(Material supplied)

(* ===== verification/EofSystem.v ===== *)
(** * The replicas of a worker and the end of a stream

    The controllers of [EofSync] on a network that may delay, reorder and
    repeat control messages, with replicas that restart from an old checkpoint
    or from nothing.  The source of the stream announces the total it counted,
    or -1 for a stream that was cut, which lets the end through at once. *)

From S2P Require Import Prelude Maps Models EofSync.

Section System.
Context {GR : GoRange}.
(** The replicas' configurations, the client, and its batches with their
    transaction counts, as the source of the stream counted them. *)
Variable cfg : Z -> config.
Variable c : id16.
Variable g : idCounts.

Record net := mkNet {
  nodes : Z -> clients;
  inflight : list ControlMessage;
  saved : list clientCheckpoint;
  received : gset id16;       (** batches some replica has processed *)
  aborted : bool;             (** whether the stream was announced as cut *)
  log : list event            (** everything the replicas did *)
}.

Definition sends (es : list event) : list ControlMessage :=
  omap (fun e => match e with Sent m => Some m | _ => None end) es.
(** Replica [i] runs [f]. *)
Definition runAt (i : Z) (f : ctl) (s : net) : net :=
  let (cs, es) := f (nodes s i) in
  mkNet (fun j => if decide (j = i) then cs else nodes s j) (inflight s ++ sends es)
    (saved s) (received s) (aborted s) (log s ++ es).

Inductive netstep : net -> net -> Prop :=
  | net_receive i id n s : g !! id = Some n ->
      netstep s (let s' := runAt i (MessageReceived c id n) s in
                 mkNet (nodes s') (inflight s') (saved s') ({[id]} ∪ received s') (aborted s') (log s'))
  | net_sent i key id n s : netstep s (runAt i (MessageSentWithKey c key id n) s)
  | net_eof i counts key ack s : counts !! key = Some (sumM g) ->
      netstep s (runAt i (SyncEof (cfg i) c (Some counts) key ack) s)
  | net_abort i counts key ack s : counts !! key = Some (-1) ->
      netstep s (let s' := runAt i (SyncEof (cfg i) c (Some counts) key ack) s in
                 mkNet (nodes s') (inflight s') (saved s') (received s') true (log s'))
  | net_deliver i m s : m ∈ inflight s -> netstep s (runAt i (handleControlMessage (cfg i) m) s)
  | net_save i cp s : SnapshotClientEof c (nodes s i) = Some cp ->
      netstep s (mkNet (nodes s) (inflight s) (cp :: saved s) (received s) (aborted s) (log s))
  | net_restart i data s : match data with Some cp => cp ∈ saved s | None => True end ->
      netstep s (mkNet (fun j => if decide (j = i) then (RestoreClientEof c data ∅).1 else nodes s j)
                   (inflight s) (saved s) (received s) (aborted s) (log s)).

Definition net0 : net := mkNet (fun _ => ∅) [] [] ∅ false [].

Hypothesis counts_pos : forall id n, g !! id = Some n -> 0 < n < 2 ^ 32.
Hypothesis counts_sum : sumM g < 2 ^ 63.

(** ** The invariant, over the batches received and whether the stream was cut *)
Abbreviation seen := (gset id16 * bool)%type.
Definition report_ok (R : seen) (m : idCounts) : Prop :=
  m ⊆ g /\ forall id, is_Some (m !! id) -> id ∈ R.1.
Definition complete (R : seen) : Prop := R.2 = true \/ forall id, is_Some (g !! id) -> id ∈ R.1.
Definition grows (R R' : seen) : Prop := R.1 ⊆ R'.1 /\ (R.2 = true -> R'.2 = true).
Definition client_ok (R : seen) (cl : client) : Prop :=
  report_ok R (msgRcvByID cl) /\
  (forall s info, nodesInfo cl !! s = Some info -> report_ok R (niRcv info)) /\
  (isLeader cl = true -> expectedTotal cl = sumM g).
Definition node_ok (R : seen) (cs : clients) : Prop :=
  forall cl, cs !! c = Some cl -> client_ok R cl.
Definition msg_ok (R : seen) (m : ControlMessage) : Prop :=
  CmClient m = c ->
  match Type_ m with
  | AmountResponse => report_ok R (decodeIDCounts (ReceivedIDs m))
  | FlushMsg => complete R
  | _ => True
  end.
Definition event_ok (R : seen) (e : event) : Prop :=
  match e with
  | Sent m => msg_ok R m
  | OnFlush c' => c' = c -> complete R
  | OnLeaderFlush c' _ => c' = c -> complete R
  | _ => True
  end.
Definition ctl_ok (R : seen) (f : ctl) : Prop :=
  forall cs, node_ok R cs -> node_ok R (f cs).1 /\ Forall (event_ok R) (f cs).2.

(End Material supplied)

The required answer is the run of lines above, starting at the line with "Section System." and ending at the line with "Record net := mkNet", reproduced exactly with both ends.

Section System.
Context {GR : GoRange}.
(** The replicas' configurations, the client, and its batches with their
    transaction counts, as the source of the stream counted them. *)
Variable cfg : Z -> config.
Variable c : id16.
Variable g : idCounts.

Record net := mkNet {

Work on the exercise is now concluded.